坂上田村麻呂といえば征夷大将軍として桓武天皇の時代に蝦夷討伐に功績があった人物として有名ですが、 坂上氏の祖は応神天皇の時代に渡来したとされる阿智王であり、後漢の霊帝のひ孫にあたるとされています。 この阿智王と共に多くの人々が渡来し、様々な氏族の祖となっています。

外部リンク<日本の苗字7000傑「坂上氏」

弥生時代から古墳時代にかけて日本には大陸や朝鮮半島から魏晋南北朝の戦乱を避けて多くの人々が 渡来しました。平安時代に編纂された京都周辺の氏族の祖先を列挙した名鑑である「新撰姓氏録」の 「諸蕃」の項には三国志に登場する人物を祖先とする氏族も少なからず挙げられています。

外部リンク<『新撰姓氏録』氏族一覧3

公孫淵の後裔を称した常世(とこよ)氏は赤染氏とも名乗り、河内国に住み染物に従事しました。 常世国は燕国の別名でもあり公孫氏との関連を感じさせます。また常世国は古代日本では海の向こうの理想郷とされ、 不老不死の神仙が住むとされていました。 ちなみに古代において赤色に染めるには朱を用いましたがこれは水銀と硫黄で作ります。 水銀は不老不死の薬にも用いられたので常世氏にとっては身近なものだったのでしょう。

外部リンク<日本の苗字7000傑「赤染氏/常世氏」

曹丕の末裔を称した一族には大崗氏、高向氏などが、曹植の末裔を称した一族には広階氏、上氏、筑紫氏などがいます。 また山田氏、長野氏などは王昶の末裔を名乗っています。

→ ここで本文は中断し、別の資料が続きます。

Definition schema_k8sio_api_core_v1_ConfigMapProjection : definition := mkDefinition
  (object
    [("name", defaulted (JStr "") (scalar "string" ""));
     ("items", array "atomic" [] (ref "k8s.io/api/core/v1.KeyToPath"));
     ("optional", scalar "boolean" "")]
    [])
  ["k8s.io/api/core/v1.KeyToPath"].

Definition schema_k8sio_api_core_v1_ConfigMapVolumeSource : definition := mkDefinition
  (object
    [("name", defaulted (JStr "") (scalar "string" ""));
     ("items", array "atomic" [] (ref "k8s.io/api/core/v1.KeyToPath"));
     ("defaultMode", scalar "integer" "int32");
     ("optional", scalar "boolean" "")]
    [])
  ["k8s.io/api/core/v1.KeyToPath"].

Definition schema_k8sio_api_core_v1_Container : definition := mkDefinition
  (object
    [("name", defaulted (JStr "") (scalar "string" ""));
     ("image", scalar "string" "");
     ("command", array "atomic" [] (scalar "string" ""));
     ("args", array "atomic" [] (scalar "string" ""));
     ("workingDir", scalar "string" "");
     ("ports", extended [("x-kubernetes-patch-merge-key", JStr "containerPort"); ("x-kubernetes-patch-strategy", JStr "merge")] (array "map" ["containerPort"; "protocol"] (ref "k8s.io/api/core/v1.ContainerPort")));
     ("envFrom", array "atomic" [] (ref "k8s.io/api/core/v1.EnvFromSource"));
     ("env", extended [("x-kubernetes-patch-merge-key", JStr "name"); ("x-kubernetes-patch-strategy", JStr "merge")] (array "map" ["name"] (ref "k8s.io/api/core/v1.EnvVar")));
     ("resources", defaulted (JObj []) (ref "k8s.io/api/core/v1.ResourceRequirements"));
     ("resizePolicy", array "atomic" [] (ref "k8s.io/api/core/v1.ContainerResizePolicy"));
     ("restartPolicy", scalar "string" "");
     ("restartPolicyRules", array "atomic" [] (ref "k8s.io/api/core/v1.ContainerRestartRule"));
     ("volumeMounts", extended [("x-kubernetes-patch-merge-key", JStr "mountPath"); ("x-kubernetes-patch-strategy", JStr "merge")] (array "map" ["mountPath"] (ref "k8s.io/api/core/v1.VolumeMount")));
     ("volumeDevices", extended [("x-kubernetes-patch-merge-key", JStr "devicePath"); ("x-kubernetes-patch-strategy", JStr "merge")] (array "map" ["devicePath"] (ref "k8s.io/api/core/v1.VolumeDevice")));
     ("livenessProbe", ref "k8s.io/api/core/v1.Probe");
     ("readinessProbe", ref "k8s.io/api/core/v1.Probe");
     ("startupProbe", ref "k8s.io/api/core/v1.Probe");
     ("lifecycle", ref "k8s.io/api/core/v1.Lifecycle");
     ("terminationMessagePath", scalar "string" "");
     ("terminationMessagePolicy", enumerated "string" "" ["FallbackToLogsOnError"; "File"]);
     ("imagePullPolicy", enumerated "string" "" ["Always"; "IfNotPresent"; "Never"]);
     ("securityContext", ref "k8s.io/api/core/v1.SecurityContext");
     ("stdin", scalar "boolean" "");
     ("stdinOnce", scalar "boolean" "");
     ("tty", scalar "boolean" "")]
    ["name"])
  ["k8s.io/api/core/v1.ContainerPort"; "k8s.io/api/core/v1.ContainerResizePolicy"; "k8s.io/api/core/v1.ContainerRestartRule";
   "k8s.io/api/core/v1.EnvFromSource"; "k8s.io/api/core/v1.EnvVar"; "k8s.io/api/core/v1.Lifecycle"; "k8s.io/api/core/v1.Probe";
   "k8s.io/api/core/v1.ResourceRequirements"; "k8s.io/api/core/v1.SecurityContext"; "k8s.io/api/core/v1.VolumeDevice";
   "k8s.io/api/core/v1.VolumeMount"].

Definition schema_k8sio_api_core_v1_ContainerExtendedResourceRequest : definition := mkDefinition
  (object
    [("containerName", defaulted (JStr "") (scalar "string" ""));
     ("resourceName", defaulted (JStr "") (scalar "string" ""));
     ("requestName", defaulted (JStr "") (scalar "string" ""))]
    ["containerName"; "resourceName"; "requestName"])
  [].

Definition schema_k8sio_api_core_v1_ContainerImage : definition := mkDefinition
  (object
    [("names", array "atomic" [] (scalar "string" ""));
     ("sizeBytes", scalar "integer" "int64")]
    [])
  [].

Definition schema_k8sio_api_core_v1_ContainerPort : definition := mkDefinition
  (object
    [("name", scalar "string" "");
     ("hostPort", scalar "integer" "int32");
     ("containerPort", defaulted (JNum "0") (scalar "integer" "int32"));
     ("protocol", defaulted (JStr "TCP") (enumerated "string" "" ["SCTP"; "TCP"; "UDP"]));
     ("hostIP", scalar "string" "")]
    ["containerPort"])
  [].

Definition schema_k8sio_api_core_v1_ContainerResizePolicy : definition := mkDefinition
  (object
    [("resourceName", defaulted (JStr "") (scalar "string" ""));
     ("restartPolicy", defaulted (JStr "") (scalar "string" ""))]
    ["resourceName"; "restartPolicy"])
  [].
Definition schema_k8sio_apimachinery_pkg_version_Info : definition := mkDefinition
  (object
    [("major", defaulted (JStr "") (scalar "string" ""));
     ("minor", defaulted (JStr "") (scalar "string" ""));
     ("emulationMajor", scalar "string" "");
     ("emulationMinor", scalar "string" "");
     ("minCompatibilityMajor", scalar "string" "");
     ("minCompatibilityMinor", scalar "string" "");
     ("gitVersion", defaulted (JStr "") (scalar "string" ""));
     ("gitCommit", defaulted (JStr "") (scalar "string" ""));
     ("gitTreeState", defaulted (JStr "") (scalar "string" ""));
     ("buildDate", defaulted (JStr "") (scalar "string" ""));
     ("goVersion", defaulted (JStr "") (scalar "string" ""));
     ("compiler", defaulted (JStr "") (scalar "string" ""));
     ("platform", defaulted (JStr "") (scalar "string" ""))]
    ["major"; "minor"; "gitVersion"; "gitCommit"; "gitTreeState"; "buildDate"; "goVersion"; "compiler"; "platform"])
  [].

呉に目を向けると牟佐氏、蜂田氏が孫権の、茨田氏が孫皓の末裔を称しています。 変わったところでは高村氏が劉琮(劉表の子、青州刺史)の末裔とされています。

他にも始皇帝、高祖劉邦、後漢光武帝、後漢章帝、後漢献帝、隋の煬帝など何でもありの様相。これらの氏族が 本当に子孫であるかどうかは疑問もありますが、中国の名族の末裔を名乗ることが古代日本においてひとつの ステータスであったことは想像に難くありません。